Bread Pudding Recipe
Make this simple and comfortable bread pudding recipe crammed with raisins and drizzled with a straightforward do-it-yourself caramel sauce.
Directions
For the Bread Pudding:
Preheat the oven to 350°F. Grease a 2.5-quart baking dish.
Lower the bread into 1-inch cubes. If the bread is contemporary, place it on a baking sheet and bake for 4 to six minutes (or till barely dried). Cool fully.
In the meantime, in a medium bowl, whisk collectively eggs, cream, brown sugar, granulated sugar, vanilla, cinnamon, and raisins.
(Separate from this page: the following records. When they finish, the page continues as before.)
(** Lines 176-192, on the builder's timebounds object [l]: the four
    assignments to its fields, stored at once, and the pair of bounds the
    transaction keeps. *)
Definition encode_timebounds (l : loc) (h : heap) : result ((Z * Z) * heap) :=
  let* tb := get_bounds l h in
  let min1 := date_to_seconds (minTime tb) h in
  let max1 := date_to_seconds (maxTime tb) h in
  let* umin := to_hyper min1 h in
  let* umax := to_hyper max1 h in
  Ok ((umin, umax), set_bounds l (mkTimeBounds (THyper umin) (THyper umax)) h).

(** Lines 176-192: [attrs.timeBounds], set when the builder has time
    bounds. *)
Definition build_timeBounds (this : TransactionBuilder) (h : heap)
  : result (option (Z * Z) * heap) :=
  match timebounds this with
  | None => Ok (None, h)
  | Some l => let* (tb, h') := encode_timebounds l h in Ok (Some tb, h')
  end.

(** [build()]: the transaction and the heap it leaves. *)
Definition build (this : TransactionBuilder) (h : heap)
  : result (Transaction * heap) :=
  let* undecided := timeout_undecided this h in
  if undecided then Err MissingTimeBounds
  else
    let* text := sequenceNumber (source this) h in
    let* n := BigNumber_new text in
    let sequenceNumber := BigNumber_add n 1 in
    let* id := accountId (source this) h in
    let* sourceAccount := Keypair_xdrAccountId id in
    let fee := js_mul (baseFee this) (Z.of_nat (length (operations this))) in
    let* seqNum :=
      of_option InvalidHyperString
        (SequenceNumber_fromString (BigNumber_toString sequenceNumber)) in
    let memo := option_map Memo_toXDRObject (memo this) in
    let* (timeBounds, h1) := build_timeBounds this h in
    let tx := mkTransaction sourceAccount fee seqNum memo timeBounds
                            (operations this) 0 in
    let* h2 := incrementSequenceNumber (source this) h1 in
    Ok (tx, h2).
End BuilderModel.

(** ** Observing the builder's time bounds *)

(** What a holder of a time value can read from it: the value itself, or,
    through a [Date] reference, the current state of the date. *)
Inductive observed : Type :=
| ObsValue (v : time_value)
| ObsDate (state : option (option Z)).

Definition observe (v : time_value) (h : heap) : observed :=
  match v with
  | TDate d => ObsDate (dates h !! d)
  | _ => ObsValue v
  end.

(** The time bounds a builder holds, as read in the heap [h]. *)
Definition stored_timebounds `{Collaborators} (this : TransactionBuilder) (h : heap)
  : option (observed * observed) :=
  match timebounds this with
  | None => None
  | Some l =>
      match bounds h !! l with
      | Some tb => Some (observe (minTime tb) h, observe (maxTime tb) h)
      | None => None
      end
  end.

(** [opts.timebounds.minTime = min; opts.timebounds.maxTime = max], done by
    the caller on the object [l] they passed. *)
Definition caller_assigns (l : loc) (min max : time_value) (h : heap) : heap :=
  set_bounds l (mkTimeBounds min max) h.

(** ** A stand-in for the collaborators *)

(** The example identity of account.js:11. *)
Definition sample_identity : string :=
  "GB3KJPLFUYN5VL6R3GU3EGCGVCKFDSD7BEDX42HWG5BWFKB3KQGJJRMA".

Definition in_range (lo hi : Z) (o : option Z) : option Z :=
  match o with
  | Some z => if (lo <=? z) && (z <? hi) then Some z else None
  | None => None
  end.

(** *** The conversion of ASCII text to a number *)

(** TAB, LF, VT, FF, CR and the space. *)
Definition is_blank (c : ascii) : bool :=
  let n := nat_of_ascii c in
  ((9 <=? n) && (n <=? 13) || (n =? 32))%nat.

Fixpoint trim_blank_start (s : string) : string :=
  match s with
  | EmptyString => EmptyString
  | String c s' => if is_blank c then trim_blank_start s' else s
  end.

Fixpoint trim_blank_end (s : string) : string :=
  match s with
  | EmptyString => EmptyString
  | String a s' =>
      match trim_blank_end s' with
      | EmptyString => if is_blank a then EmptyString else String a EmptyString
      | t => String a t
      end
  end.

Definition is_digit (c : ascii) : bool :=
  let n := nat_of_ascii c in ((48 <=? n) && (n <=? 57))%nat.

(** The decimal digits a text starts with, and what follows them. *)
Fixpoint span_digits (s : string) : string * string :=
  match s with
  | EmptyString => (EmptyString, EmptyString)
  | String c s' =>
      if is_digit c
      then let (d, r) := span_digits s' in (String c d, r)
      else (EmptyString, s)
  end.

(** The exponent of [[eE][+-]?[0-9]+]; the empty text has exponent 0. *)
Definition exponent_part (s : string) : option Z :=
  match s with
  | EmptyString => Some 0
  | String c r =>
      if Ascii.eqb c "e" || Ascii.eqb c "E" then
        match r with
        | String sign r' =>
            if Ascii.eqb sign "+" then
              (if all_chars is_digit r' then of_decimal r' else None)
            else if Ascii.eqb sign "-" then
              (if all_chars is_digit r' then option_map Z.opp (of_decimal r') else None)
            else if all_chars is_digit r then of_decimal r else None
        | EmptyString => None
        end
      else None
  end.

(** An unsigned decimal literal, [digits], [digits.], [digits.digits] or
    [.digits] with an optional exponent, whose nearest double is above zero:
    the value is above 2^-1075, half of the least positive double. *)
Definition decimal_positive (s : string) : bool :=
  let (int, r1) := span_digits s in
  let (frac, r2) :=
    match r1 with
    | String c r => if Ascii.eqb c "." then span_digits r else (EmptyString, r1)
    | EmptyString => (EmptyString, r1)
    end in
  match of_decimal (int +:+ frac), exponent_part r2 with
  | Some m, Some e =>
      let x := e - Z.of_nat (String.length frac) in
      if 0 <=? x then 0 <? m else 10 ^ (- x) <? m * 2 ^ 1075
  | _, _ => false
  end.

Definition is_radix_digit (radix : nat) (c : ascii) : bool :=
  let n := nat_of_ascii c in
  ((48 <=? n) && (n <? 48 + Nat.min radix 10)
   || (11 <=? radix) && ((65 <=? n) && (n <? 55 + radix) || (97 <=? n) && (n <? 87 + radix)))%nat.

(** A literal with a radix prefix, [0x], [0o] or [0b] in either letter case,
    whose value is above zero. *)
Definition radix_positive (s : string) : bool :=
  match s with
  | String z (String p ds) =>
      let n := nat_of_ascii p in
      let radix :=
        if ((n =? 120) || (n =? 88))%nat then 16%nat
        else if ((n =? 111) || (n =? 79))%nat then 8%nat
        else if ((n =? 98) || (n =? 66))%nat then 2%nat
        else 0%nat in
      Ascii.eqb z "0" && negb (radix =? 0)%nat
      && negb (String.eqb ds EmptyString)
      && all_chars (is_radix_digit radix) ds
      && negb (all_chars (Ascii.eqb "0") ds)
  | _ => false
  end.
In a big bowl mix the cooled bread cubes and raisins. Pour the egg combination over the bread. Gently combine till all of the bread cubes are evenly coated.
Switch the bread combination to the ready baking dish. Drizzle melted butter over high.
Bake for 35 to 40 minutes till a knife inserted within the heart comes out clear.
For the Sauce:
Make the sauce whereas the bread pudding is baking. Mix the brown sugar and butter in a medium saucepan.
Convey to a boil over medium warmth, whisking always, and let boil for 1 minute.
Take away from warmth and whisk in heavy cream. Permit to chill barely.
Drizzle the caramel sauce over the baked bread pudding and serve heat.
Notes
- Retailer leftover bread pudding within the fridge in a lined container for as much as 3 to 4 days.
- You may freeze it for as much as 2 to three months.
- You may substitute the cream with eggnog.
- Nuts are an excellent addition to this recipe.
*roughly 11 cups of cubed bread
Vitamin Data
Energy: 442 | Carbohydrates: 58g | Protein: 8g | Fats: 21g | Saturated Fats: 12g | Polyunsaturated Fats: 2g | Monounsaturated Fats: 6g | Trans Fats: 0.4g | Ldl cholesterol: 119mg | Sodium: 304mg | Potassium: 265mg | Fiber: 2g | Sugar: 35g | Vitamin A: 664IU | Vitamin C: 1mg | Calcium: 144mg | Iron: 2mg
Vitamin info offered is an estimate and can differ primarily based on cooking strategies and types of substances used.